Heterogeneity in the molecular species of heat-stable enterotoxin of Vibrio cholerae non-O1 expressed by Escherichia coli carrying the cloned toxin gene
Dohi, S.; Kasuga, H.; Nakao, H.; Ogawa, A.; Nair, G.B.; Takeda, T.
Fems Microbiology Letters 106(2): 223-227
ISSN/ISBN: 0378-1097 PMID: 8454187 DOI: 10.1111/j.1574-6968.1993.tb05963.x
The biological activity of the heat-stable enterotoxin of Vibrio cholerae non-O1 (NAG-ST) was found to be predominantly associated with the periplasmic extract (about four-fold higher than the culture supernatant) of a recombinant E. coli (JM109) strain carrying the NAG-ST toxin gene. Four molecular species of NAG-ST, two each from the periplasmic extract and culture supernatant of JM109, were purified.
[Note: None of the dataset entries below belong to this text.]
Lemma resume_spec w h f initial broken :
  holds w h f → at_executor w h f initial broken → wp (resume_coroutine h) (λ _, coro_inv) w.
Proof using Type.
  intros Hh (Hp & Hb & He). pose proof Hh as [Hi Hf Hi' Hn]. eapply wp_bind, wp_get_frame; [done|]. rewrite Hp.
  destruct initial.
  - destruct broken; simpl; [|eapply begin_body; [done| |done]; by apply Hb].
    eapply finish_spec; [done|]. right. split; [done|]. by apply Hb.
  - eapply go_on; [done| |done]. destruct (decide (h ∈ begun w)) as [|Hx]; [done|]. by apply Hb in Hx.
Qed.

Lemma holds_point w h f p :
  holds w h f →
  holds (World (<[h := CoroFrame (f_has_result f) p (f_producer f)]> (frames w)) (executors w) (tasks w) (called w) (begun w) (ended w) (published w))
    h (CoroFrame (f_has_result f) p (f_producer f)).
Proof using Type.
  intros [[I1 I2 I3 I4 I5 I6 I7 I8 I9] Hf Hp Hn]. split; simpl; [|apply lookup_insert_eq|done..]. split; simpl; try done.
  - intros k g [[<- <-]|[Hk Hg]]%lookup_insert_Some; simpl.
    + split; [|done]. by apply I1 in Hf as [? _].
    + destruct (I1 k g Hg) as [? Hok]. done.
  - intros k Hk. destruct (I3 k Hk) as (? & ? & ?). split_and!; [done| |done]. by apply lookup_insert_is_Some'; right.
  - intros k Hk [? _]%lookup_insert_None. by apply I5.
Qed.

Lemma interrupt_spec w h f initial broken :
  holds w h f → at_executor w h f initial broken → wp (interrupt h) (λ _, coro_inv) w.
Proof using Type.
  intros Hh (Hp & Hb & He). eapply wp_bind, wp_get_frame; [apply Hh|]. rewrite Hp. eapply wp_bind, wp_set_point; [apply Hh|].
  eapply resume_spec; [by apply holds_point|]. by split_and!.
Qed.

(** *** The deeds *)

Lemma start_holds w h b p :
  coro_inv w → h ∉ (called w).*1 →
  let w' := World (<[h := CoroFrame b p None]> (frames w)) (executors w) (tasks w) (called w ++ [(h, b)]) (begun w) (ended w) (published w) in
  holds w' h (CoroFrame b p None) ∧ h ∉ begun w ∧ h ∉ (ended w).*1.
Proof using Type.
  intros [I1 I2 I3 I4 I5 [I6 I6'] [I7 I7'] I8 [I9 I9']] Hc. simpl.
  assert (h ∉ begun w) as Hb by auto. assert (h ∉ (published w).*1) as Hp by auto. assert (h ∉ (ended w).*1) as He by auto.
  assert (frames w !! h = None) as Hf.
  { destruct (frames w !! h) as [f|] eqn:Ef; [|done]. apply I1 in Ef as [Ef _]. by apply (list_elem_of_fmap_2 fst) in Ef. }
  split; [|done]. split; simpl; [|apply lookup_insert_eq|done|done]. split; simpl; rewrite ?fmap_app; try done.
  - intros k g [[<- <-]|[Hk Hg]]%lookup_insert_Some; simpl; [set_solver|]. destruct (I1 k g Hg) as [? Hok]. split; [set_solver|]. intros _. by apply Hok.
  - intros k Hk. destruct (I3 k Hk) as (_ & Hs & ?). split_and!; [|by apply lookup_insert_is_Some'; right|done].
    intros [= ->]. rewrite Hf in Hs. by destruct Hs.
  - apply NoDup_app. split_and!; [done|set_solver|apply NoDup_singleton].
  - intros k [Hk|Hk]%elem_of_app [Hn Hne]%lookup_insert_None; [by apply I5|]. apply list_elem_of_singleton in Hk. congruence.
  - split; [done|]. intros k Hk. apply I6' in Hk. set_solver.
  - split; [done|]. intros k Hk. apply I7' in Hk. set_solver.
Qed.

(** A coroutine that is taken from its executor, or from its body. *)
Lemma take_holds w h f ts :
  coro_inv w → frames w !! h = Some f → f_point f ≠ at_final → ts = filter (.≠ h) (tasks w) →
  holds (World (frames w) (executors w) ts (called w) (begun w) (ended w) (published w)) h f ∧ h ∉ (ended w).*1.
Proof using Type.
  intros [I1 I2 I3 I4 I5 I6 I7 I8 I9] Hf Hp ->. destruct (I1 h f Hf) as [_ [_ Hfin]]; [done|]. destruct (Hfin Hp) as (Hn & Hpub & He).
  split; [|done]. split; simpl; try done. split; simpl; try done.
  - intros k g Hk. destruct (I1 k g Hk) as [? Hok]. split; [done|]. intros Hkh. specialize (Hok ltac:(done)).
    assert (k ≠ h) by congruence. eapply (frame_ok_ext h); [|done|exact Hok]. split; simpl; try done. intros k' Hk'. rewrite list_elem_of_filter. naive_solver.
  - by apply NoDup_filter.
  - intros k [Hk Hk']%list_elem_of_filter. destruct (I3 k Hk') as (_ & ? & ?). split_and!; [congruence|done..].
Qed.

Lemma task_frame w h : coro_inv w → h ∈ tasks w → ∃ f initial, frames w !! h = Some f ∧ at_executor w h f initial false.
Proof using Type.
  intros Hi Ht. destruct (i_task _ _ Hi h Ht) as (_ & [f Hf] & _). destruct (i_frames _ _ Hi h f Hf) as [_ [Hok Hfin]]; [done|]. exists f.
  destruct (f_point f) as [initial broken| |] eqn:Ep; [|by destruct Hok..]. destruct Hok as (-> & _ & Hb). exists initial. split; [done|].
  split; [done|]. split; [done|]. by apply Hfin.
Qed.

Lemma body_frame w h : coro_inv w → at_point h is_in_body w = true →
  ∃ f, frames w !! h = Some f ∧ f_point f = in_body ∧ holds w h f ∧ h ∈ begun w ∧ h ∉ (ended w).*1.
Proof using Type.
  unfold at_point. intros Hi Ha. destruct (frames w !! h) as [f|] eqn:Hf; [|done]. destruct (f_point f) eqn:Ep; [done| |done]. exists f. do 2 (split; [done|]).
  destruct (i_frames _ _ Hi h f Hf) as [_ [Hok _]]; [done|]. rewrite Ep in Hok. destruct Hok as [Ht Hb].
  destruct (take_holds w h f (tasks w) Hi Hf) as [Hh He]; [by rewrite Ep|symmetry; apply filter_all; by intros k Hk ->|by destruct w].
Qed.

Lemma end_holds w h f r : holds w h f → h ∈ begun w → h ∉ (ended w).*1 →
  holds (World (frames w) (executors w) (tasks w) (called w) (begun w) (ended w ++ [(h, r)]) (published w)) h f.
Proof using Type.
  intros [[I1 I2 I3 I4 I5 I6 I7 I8 [I9 I9']] Hf Hp Hn] Hb He. split; simpl; try done. split; simpl; rewrite ?fmap_app; try done.
  - intros k g Hk. destruct (I1 k g Hk) as [? Hok]. split; [done|]. intros Hkh. specialize (Hok Hkh).
    eapply (frame_ok_ext h); [|congruence|exact Hok]. split; simpl; try done. set_solver.
  - intros k r' Hr. destruct (I8 k r' Hr) as [|]; [left; set_solver|by right].
  - split; [|set_solver]. apply NoDup_app. split_and!; [done|set_solver|apply NoDup_singleton].
Qed.

Lemma release_inv w h : coro_inv w → at_point h is_at_final w = true →
  coro_inv (World (delete h (frames w)) (executors w) (tasks w) (called w) (begun w) (ended w) (published w)).
Proof using Type.
  unfold at_point. intros [I1 I2 I3 I4 I5 I6 I7 I8 I9] Ha. destruct (frames w !! h) as [f|] eqn:Hf; [|done]. destruct (I1 h f Hf) as [_ [Hok _]]; [done|].
  destruct (f_point f) eqn:Ep; [done..|]. destruct Hok as (Ht & _ & Hp). split; simpl; try done.
  - intros k g [Hk Hg]%lookup_delete_Some. destruct (I1 k g Hg) as [? Hok]. split; [done|]. intros _. by apply Hok.
  - intros k Hk. destruct (I3 k Hk) as (? & ? & ?). split_and!; [done| |done]. rewrite lookup_delete_ne; [done|congruence].
  - intros k Hk [->|Hn]%lookup_delete_None; [done|by apply I5].
Qed.
Context `{!ExecutorLaws E job}.

(** The functor is handed to an executor, or destroyed. *)
Lemma post_functor_spec w h f initial x :
  holds w h f → at_executor w h f initial false → x < length (executors w) → wp (post_functor h x) (λ _, coro_inv) w.
Proof using ExecutorLaws0.
  intros Hh Ha Hx. apply wp_bind, wp_get. destruct (lookup_lt_is_Some_2 _ _ Hx) as [e He]. rewrite He. unfold post.
  change (bind_with_try_catch (functor_job h)) with (functor_job h). destruct (ex_shut e) eqn:Hs.
  { rewrite (enqueue_rejects _ _ Hs). by eapply interrupt_spec. }
  destruct (enqueue_accepts (functor_job h) e Hs) as (e' & -> & Hacc). apply wp_modify.
  pose proof Hh as [Hi Hf Hi' Hn]. pose proof Hi as [_ I2 I3 _ _ [I6 _] [I7 _] _ [I9 I9']].
  assert (h ∉ tasks w) as Ht by (intros Hy; by apply I3 in Hy as [? _]). destruct Ha as (Hp & Hb & Hen).
  eapply inv_close; [done|..]; simpl; try done.
  - split; simpl; try done. set_solver.
  - intros f'. rewrite Hf. intros [= <-]. split; [done|]. split; simpl; [|done]. rewrite Hp. split_and!; [done|set_solver|apply Hb..].
  - by rewrite Hf.
  - apply NoDup_app. split_and!; [done|set_solver|apply NoDup_singleton].
  - intros k [Hk| ->%list_elem_of_singleton]%elem_of_app.
    + destruct (I3 k Hk) as (_ & ? & e1 & He1 & Hj). split; [done|]. apply list_elem_of_lookup in He1 as [y Hy].
      destruct (decide (y = x)) as [->|Hyx].
      * rewrite He in Hy. injection Hy as <-. exists e'. split; [|rewrite Hacc; by right]. eapply list_elem_of_lookup_2. by apply list_lookup_insert_eq.
      * exists e1. split; [|done]. eapply list_elem_of_lookup_2. by rewrite list_lookup_insert_ne.
    + split; [done|]. exists e'. split; [eapply list_elem_of_lookup_2; by apply list_lookup_insert_eq|]. rewrite Hacc. by left.
  - intros r Hr. by apply (list_elem_of_fmap_2 fst) in Hr.
Qed.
Amino acid sequence analysis of the four NAG-ST peptides isolated by HPLC revealed that they all differed from that of the mature 17-amino acid residue NAG-ST released by V. cholerae non-O1. The M-r-values of the peptides obtained from the periplasmic extract were 4331 and 2785, while those recovered from the culture supernatant were 3154 and 2785. It thus appears that V. cholerae NAG-ST is synthesized as larger molecules in the recombinant E. coli strain. The differences in sizes of the exported NAG-ST molecular could relate to differences in the enzyme cleavage system between E. coli and V. cholerae.